Régis

Personal information
- Full name: Régis Tosatti Giacomin
- Date of birth: 16 January 1998 (age 28)
- Place of birth: Xanxerê, Brazil
- Height: 1.80 m (5 ft 11 in)
- Position(s): Attacking midfielder; winger;

Team information
- Current team: Al-Hamriyah
- Number: 10

Youth career
- 2015–2018: Chapecoense

Senior career*
- Years: Team / Apps / (Gls)
- 2019–2021: Chapecoense / 25 / (1)
- 2020: → Bahia (loan) / 4 / (1)
- 2020–2021: → CRB (loan) / 12 / (0)
- 2021–2022: Hatta Club / 0 / (0)
- 2022: Levadiakos / 2 / (0)
- 2023: Náutico / 18 / (0)
- 2023: Pyunik / 5 / (1)
- 2024: Chapecoense / 6 / (0)
- 2024–2025: Al Dhaid
- 2025–: Al-Hamriyah

= Régis (footballer, born 1998) =

Brazilian footballer

Régis Tosatti Giacomin (born 16 January 1998), simply known as Régis, is a Brazilian professional footballer who plays as a forward for Al-Hamriyah.

==Club career==
Régis was born in Xanxerê, Santa Catarina, and represented Chapecoense as a youth. Ahead of the 2019 season, after being regularly used with the under-23 squad in the previous campaign, he was promoted to the first team.

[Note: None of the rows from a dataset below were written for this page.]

(** What a table promises: the view behaves like a map, and changing one
    table changes neither the counter nor the rest of the state. *)
Class TableLaws {S T : Type} `{HasCounter S} (tbl : HandleTable S T) := {
  map_of_set : ∀ m s, map_of tbl (set_map tbl m s) = m;
  set_map_of : ∀ s, set_map tbl (map_of tbl s) s = s;
  counter_set_map : ∀ m s, counter (set_map tbl m s) = counter s;
  map_of_set_counter : ∀ z s, map_of tbl (set_counter z s) = map_of tbl s;
}.

Section Facts.
Context {S : Type} `{HasCounterLaws S}.

Lemma next_handle_pos s :
  0 < counter s →
  next_handle s = Ret (Some (counter s)) (set_counter (as_i32 (counter s + 1)) s).
Proof.
  intros Hc. unfold next_handle, fetch_add_1, mbind, prog_bind, gets, modify, mret, prog_ret.
  by rewrite (proj2 (Z.ltb_lt _ _)).
Qed.

Lemma next_handle_exhausted s :
  counter s ≤ 0 → next_handle s = Ret None (set_counter i32_max s).
Proof.
  intros Hc. unfold next_handle, fetch_add_1, mbind, prog_bind, gets, modify, mret, prog_ret.
  rewrite (proj2 (Z.ltb_ge _ _)) by lia. by rewrite set_counter_twice.
Qed.

Context {T : Type} (tbl : HandleTable S T) `{!TableLaws tbl}.

Lemma insert_pos v s :
  0 < counter s →
  insert tbl v s =
    Ret (Some (counter s))
      (set_map tbl (<[counter s := v]> (map_of tbl s))
         (set_counter (as_i32 (counter s + 1)) s)).
Proof.
  intros Hc. unfold insert.
  rewrite (bind_Ret _ _ _ _ _ (next_handle_pos s Hc)).
  unfold mbind, prog_bind, modify, mret, prog_ret.
  by rewrite map_of_set_counter.
Qed.

Lemma insert_exhausted v s :
  counter s ≤ 0 → insert tbl v s = Ret None (set_counter i32_max s).
Proof.
  intros Hc. unfold insert.
  by rewrite (bind_Ret _ _ _ _ _ (next_handle_exhausted s Hc)).
Qed.

Lemma with_Some {R} h (f : T → prog S R) s x :
  map_of tbl s !! h = Some x →
  with_ tbl h f s = match f x s with
                    | Ret r s' => Ret (Some r) s'
                    | Panic m => Panic m
                    | Undef => Undef
                    | NoFuel => NoFuel
                    end.
Proof. intros Hx. unfold with_, mbind, prog_bind, gets. by rewrite Hx. Qed.

Lemma with_None {R} h (f : T → prog S R) s :
  map_of tbl s !! h = None → with_ tbl h f s = Ret None s.
Proof. intros Hx. unfold with_, mbind, prog_bind, gets. by rewrite Hx. Qed.

Lemma with_mut_Some {R} h (f : T → prog S (T * R)) s x :
  map_of tbl s !! h = Some x →
  with_mut tbl h f s =
    match f x s with
    | Ret (x', r) s' => Ret (Some r) (set_map tbl (<[h := x']> (map_of tbl s')) s')
    | Panic m => Panic m
    | Undef => Undef
    | NoFuel => NoFuel
    end.
Proof.
  intros Hx. unfold with_mut, mbind, prog_bind, gets. rewrite Hx.
  by destruct (f x s) as [[x' r] s'| | |].
Qed.

Lemma with_mut_None {R} h (f : T → prog S (T * R)) s :
  map_of tbl s !! h = None → with_mut tbl h f s = Ret None s.
Proof. intros Hx. unfold with_mut, mbind, prog_bind, gets. by rewrite Hx. Qed.

Lemma remove_eq h s :
  remove tbl h s =
    Ret (map_of tbl s !! h) (set_map tbl (delete h (map_of tbl s)) s).
Proof. done. Qed.
End Facts.

(** ** The sequence of handles

    [nth_handle k] is what the [k]-th call of [next_handle] in the life of
    the process returns (k from 0), over the bare counter. *)

#[global] Instance Z_counter : HasCounter Z := { counter := id; set_counter := λ z _, z }.
#[global] Instance Z_counter_laws : HasCounterLaws Z.
Proof. by split. Qed.

Definition run_next (c : Z) : option Z * Z :=
  match next_handle c with Ret o c' => (o, c') | _ => (None, c) end.

Fixpoint nth_handle (k : nat) (c : Z) : option Z :=
  match k with
  | O => (run_next c).1
  | S k' => nth_handle k' (run_next c).2
  end.

Lemma run_next_pos c : 0 < c → run_next c = (Some c, as_i32 (c + 1)).
Proof. intros Hc. unfold run_next. by rewrite next_handle_pos. Qed.

Lemma run_next_nonpos c : c ≤ 0 → run_next c = (None, i32_max).
Proof. intros Hc. unfold run_next. by rewrite next_handle_exhausted. Qed.

Lemma nth_handle_before k c :
  0 < c → c + Z.of_nat k ≤ i32_max → nth_handle k c = Some (c + Z.of_nat k).
Proof.
  unfold i32_max. revert c. induction k as [|k IH]; intros c Hc Hk; simpl;
    rewrite run_next_pos by done; simpl.
  - f_equal. lia.
  - rewrite as_i32_id by (unfold in_i32, i32_min, i32_max; lia).
    rewrite IH by lia. f_equal. lia.
Qed.

(** From the exhausted counter on, failures and the last handle alternate. *)
Lemma nth_handle_exhausted k c :
  c = i32_max ∨ c = i32_min →
  nth_handle k c =
    if Bool.eqb (Nat.even k) (c =? i32_max) then Some i32_max else None.
Proof.
  revert c. induction k as [|k IH]; intros c [-> | ->].
  - done.
  - done.
  - change (nth_handle (S k) i32_max) with (nth_handle k i32_min).
    rewrite IH by auto. rewrite Nat.even_succ, <- Nat.negb_even.
    by destruct (Nat.even k).
  - change (nth_handle (S k) i32_min) with (nth_handle k i32_max).
    rewrite IH by auto. rewrite Nat.even_succ, <- Nat.negb_even.
    by destruct (Nat.even k).
Qed.

Lemma nth_handle_add j k c :
  0 < c → c + Z.of_nat j ≤ i32_max →
  nth_handle (j + k) c = nth_handle k (c + Z.of_nat j).
Proof.
  unfold i32_max. revert c. induction j as [|j IH]; intros c Hc Hk.
  - simpl. f_equal. lia.
  - simpl. rewrite run_next_pos by done. simpl.
    rewrite as_i32_id by (unfold in_i32, i32_min, i32_max; lia).
    rewrite IH by lia. f_equal. lia.
Qed.

(** C35: the [k]-th call of [next_handle] in a process returns [k + 1] for the
    first [i32::MAX] calls; after that, failures and the already issued handle
    [i32::MAX] alternate. *)
Theorem handle_sequence k :
  nth_handle k 1 =
    if Z.of_nat k <? i32_max then Some (Z.of_nat k + 1)
    else if Z.even (Z.of_nat k - i32_max) then None else Some i32_max.
Proof.
  destruct (Z.of_nat k <? i32_max) eqn:Hk; breflect.
  - rewrite nth_handle_before by lia. f_equal. lia.
  - set (j := Z.to_nat (i32_max - 1)).
    replace k with (j + (k - j))%nat by (unfold j, i32_max in *; lia).
    rewrite nth_handle_add by (unfold j, i32_max; lia).
    replace (1 + Z.of_nat j) with i32_max by (unfold j, i32_max; lia).
    rewrite nth_handle_exhausted by auto. rewrite Z.eqb_refl.
    rewrite Nat2Z.inj_add.
    replace (Z.of_nat j + Z.of_nat (k - j) - i32_max) with (Z.of_nat (k - j) - 1)
      by (unfold j, i32_max; lia).
    rewrite Z.sub_1_r, Z.even_pred, <- Z.negb_even.
    rewrite Zeven_of_nat. by destruct (Nat.even (k - j)).
Qed.

(** ** Two tables on one counter

    Any interleaving of operations on two tables that share the counter,
    with the list of the handles issued so far. *)

Class Independent {S A B} (ta : HandleTable S A) (tb : HandleTable S B) := {
  indep_l : ∀ m s, map_of tb (set_map ta m s) = map_of tb s;
  indep_r : ∀ m s, map_of ta (set_map tb m s) = map_of ta s;
}.

Section Tables.
Context {S A B : Type} `{HasCounterLaws S}.
Context (ta : HandleTable S A) (tb : HandleTable S B).
Context `{!TableLaws ta, !TableLaws tb, !Independent ta tb}.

Régis made his first team debut on 20 January 2019, coming on as a late substitute for Yann in a 0–0 Campeonato Catarinense away draw against Metropolitano. Rarely used by manager Claudinei Oliveira, he became a regular under new manager Ney Franco, making his first start on 21 April and scoring the opener in a 1–1 draw at Avaí, as his side lost the state league on penalties.

Régis made his Série A debut on starting in a 2–0 home success over Internacional.

On 19 August 2023, Armenian Premier League club Pyunik announced the signing of Régis. On 19 December 2023, Pyunik announced the departure of Régis by mutual consent.

On 19 April 2024, Régis returned to Chapecoense.